Too often, people view rape as just someone trying to taint the name of someone else. I understand where this comes from as there have been many such cases. However, when we start treating all cases as false and we make genuine victims feel further assaulted, we may likely be letting feelings of past wrongs cloud our judgment of what may be a legitimate case of rape.
What I have come to believe is that we don’t really hate rapists, what we hate is the idea of them. We hate the monsters waiting to pounce from the alleyways, the demons that break into our homes and force themselves inside of us. Not often do we link these monsters to actual rapists. When I say actual rapists, I mean the persons who hide under guises of heroes, celebrities, politicians, friends, fathers and boyfriends. We don’t despise them, because we have successfully made rape into something that only happens to other people. We have made the perpetrators of rape into creatures outside our humanity, which causes us to protect the very same men who commit these acts.
A high-profile example of this was seen in the case of Bill Cosby.
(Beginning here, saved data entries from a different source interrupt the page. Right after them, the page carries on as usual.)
(** The programs that commit nothing. *)
Lemma cycle_walk_same self budget :
  (λ s, @cycle_walk S with_apply s self budget) = (λ s, cycle_walk s self budget).
Proof. reflexivity. Qed.
Lemma awaitCycle_same self targets : @awaitCycle S with_apply self targets = awaitCycle self targets.
Proof.
  unfold awaitCycle. pose proof (cycle_walk_same self maxVisited) as E. revert E.
  generalize maxVisited. intros n E. apply (f_equal (λ f, bind get (λ w, mret (f (w_store w) ∅ (rev targets))))) in E.
  exact E.
Qed.
Lemma mark_targets_same id targets : @mark_targets S with_apply id targets = mark_targets id targets.
Proof. reflexivity. Qed.
Lemma gate_first_same rec park : @gate_first S with_apply rec park = gate_first rec park.
Proof. unfold gate_first. by rewrite awaitCycle_same, mark_targets_same. Qed.
Lemma awaitGate_same rec : @awaitGate S with_apply rec = awaitGate rec.
Proof.
  unfold awaitGate. destruct (Run_Awaiting rec) as [park|]; [|done].
  case_bool_decide; [done|]. by rewrite gate_first_same.
Qed.

Lemma parkAwait_same rec stepID phase park timeout w :
  carried w rec → attempting rec stepID phase →
  @parkAwait S with_apply rec stepID (attempts_of rec stepID phase) park timeout w =
    parkAwait rec stepID (attempts_of rec stepID phase) park timeout w.
Proof.
  intros Hw [Hne <- [Hoc Hact] Hin Hun]. unfold parkAwait.
  case_bool_decide; [done|]. case_bool_decide; [done|].
  apply same_keep; [keeps|]. intros w1 now Hs1. cbn zeta.
  set (rec1 := set_Awaited _ _). apply same_apply; [|done|done| |intros; cbn [negb]; reflexivity].
  2:{ intros w2 rec2 _ _. cbn [negb]. rewrite awaitCycle_same. reflexivity. }
  eapply (in_flight_holds ok pipeline topo s0 w1 rec rec1); try done.
  apply carried_trailing. by eapply carried_same.
Qed.
Lemma interrupted_or_retry_same rec stepID phase i w :
  carried w rec → attempting rec stepID phase →
  @interrupted_or_retry S H with_apply cfg rec stepID phase i w = interrupted_or_retry cfg rec stepID phase i w.
Proof.
  intros Hw [Hne <- [Hoc Hact] Hin Hun]. unfold interrupted_or_retry.
  destruct (i_interrupted i && negb (i_panicked i)); [done|].
  apply same_keep; [keeps|]. intros w1 now Hs1. cbn zeta.
  set (rec1 := retrying cfg rec _ _ _). apply resolve_same; [|done|done].
  apply (in_flight_holds ok pipeline topo s0 w1 rec rec1); try done.
  apply carried_trailing. by eapply carried_same.
Qed.

Lemma forward_result_same rec bs stepID i w :
  carried w rec → attempting rec stepID PhaseForward →
  @forward_result S H with_apply cfg rec bs stepID i w = forward_result cfg rec bs stepID i w.
Proof.
  intros Hw Hat. pose proof Hat as [Hne Hph Hact Hin Hun]. pose proof Hact as [Hoc _].
  unfold forward_result. cbn zeta. destruct (i_violation i); [done|].
  destruct (AwaitRequest (i_err i)) as [park|] eqn:Hpark, (i_err i) as [e|] eqn:He,
    (i_preempted i) as [pc|] eqn:Hpc;
    try (apply same_first, cancelOperation_same; [by apply carried_trailing|done|done|by left]);
    try by apply parkAwait_same.
  - destruct (FailureCause (Some e)) as [cause|] eqn:Hfc; [|by apply interrupted_or_retry_same].
    apply same_keep; [keeps|]. intros w1 now Hs1.
    destruct (FailureInfo (Some e)) as [[kind reason] isf]. cbn zeta.
    set (f := failure_of _ _ _ _ _ _ _ _). apply resolve_same; [|done|done].
    eapply (resolved_holds ok pipeline topo s0 w1 rec); try done.
    + apply carried_trailing. by eapply carried_same.
    + by apply failed_forward_step.
  - destruct (state_bytes _ _) as [b|reason]; [|done]. apply resolve_same; [|done|done].
    eapply (resolved_holds ok pipeline topo s0 w rec); try done; [by apply carried_trailing|].
    by apply succeeded_step.
  - destruct (state_bytes _ _) as [b|reason]; [|done]. apply resolve_same; [|done|done].
    eapply (resolved_holds ok pipeline topo s0 w rec); try done; [by apply carried_trailing|].
    by apply succeeded_step.
Qed.
Lemma unwind_result_same rec stepID i w :
  carried w rec → attempting rec stepID PhaseUnwind →
  @unwind_result S H with_apply cfg rec stepID i w = unwind_result cfg rec stepID i w.
Proof.
  intros Hw Hat. pose proof Hat as [Hne Hph Hact Hin Hun]. pose proof Hact as [Hoc _].
  unfold unwind_result. cbn zeta. destruct (i_violation i); [done|].
  destruct (AwaitRequest (i_err i)) as [park|] eqn:Hpark; [by apply parkAwait_same|].
  destruct (i_err i) as [e|] eqn:He.
  - destruct (FailureCause (Some e)) as [cause|] eqn:Hfc; [|by apply interrupted_or_retry_same].
    apply same_keep; [keeps|]. intros w1 now Hs1.
    destruct (FailureInfo (Some e)) as [[kind reason] isf]. cbn zeta.
    apply resolve_same; [|done|done].
    eapply (resolved_holds ok pipeline topo s0 w1 rec); try done.
    + apply carried_trailing. by eapply carried_same.
    + by apply failed_unwind_step.
  - apply resolve_same; [|done|done].
    eapply (resolved_holds ok pipeline topo s0 w rec); try done; [by apply carried_trailing|].
    by apply succeeded_step.
Qed.

Lemma runForward_commits rec bs stepID w :
  trailing w rec → deciding topo rec stepID PhaseForward →
  @runForward S H with_apply cfg rec bs stepID w = runForward cfg rec bs stepID w.
Proof.
  intros Hw Hde. pose proof (de_active _ _ _ _ Hde) as [Hoc _]. unfold runForward.
  apply same_keep; [keeps|]. intros w1 now Hs1. cbn zeta.
  apply same_apply; [|done| | |intros; cbn [negb]; reflexivity].
  - apply reserve_holds; [by eapply trailing_same|done].
  - pose proof (f_equal m_outcome (reserved_view rec stepID PhaseForward now)) as E. cbn in E. by rewrite E.
  - intros w2 rec2 Hw2 ->. cbn [negb].
    apply (same_stable (set_UpdatedAt (w_now w1) (reserved rec stepID PhaseForward now)));
      [by apply (invokeForward_stable ok cfg calls_cancel_only)|done|].
    intros w3 i Hw3. apply forward_result_same; [done|]. by apply (reserved_attempting topo).
Qed.
Lemma runUnwind_commits rec bs stepID w :
  trailing w rec → deciding topo rec stepID PhaseUnwind →
  @runUnwind S H with_apply cfg rec bs stepID w = runUnwind cfg rec bs stepID w.
Proof.
  intros Hw Hde. pose proof (de_active _ _ _ _ Hde) as [Hoc _]. unfold runUnwind.
  apply same_keep; [keeps|]. intros w1 now Hs1. cbn zeta.
  apply same_apply; [|done| | |intros; cbn [negb]; reflexivity].
  - apply reserve_holds; [by eapply trailing_same|done].
  - pose proof (f_equal m_outcome (reserved_view rec stepID PhaseUnwind now)) as E. cbn in E. by rewrite E.
  - intros w2 rec2 Hw2 ->. cbn [negb]. destruct (Binding.bs_unwind bs) as [h|]; [|reflexivity].
    apply (same_stable (set_UpdatedAt (w_now w1) (reserved rec stepID PhaseUnwind now)));
      [by apply (invokeUnwind_stable ok cfg calls_cancel_only)|done|].
    intros w3 i Hw3. apply unwind_result_same; [done|]. by apply (reserved_attempting topo).
Qed.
Cosby was well known as a family man due to his popular TV show which was the first to break racial stereotypes. Because of this TV representation of Cosby, many went to his defence, claiming the alleged victims were opportunistic women seeking to destroy his reputation.
It is unfortunate that so many people do not understand what is “rape culture” and believe that it seeks to brand all men as rapists. Too many do not realise the urgent need in tackling it, so we encourage it through our thoughts, actions and words.
So what is “rape culture?” “Rape culture” is having your husband repeatedly force you into sex because he believes it is his right. “Rape culture” is school uniform policies and government and public facilities having dress codes so as to not distract males. Rape culture is staying quiet about your rape experience, because you are afraid of being called a liar because you’re not the “right kind of victim.” Rape culture is asking a young girl why she got drunk instead of asking a man why he raped her. Rape culture is believing that there is no such thing as “rape culture.”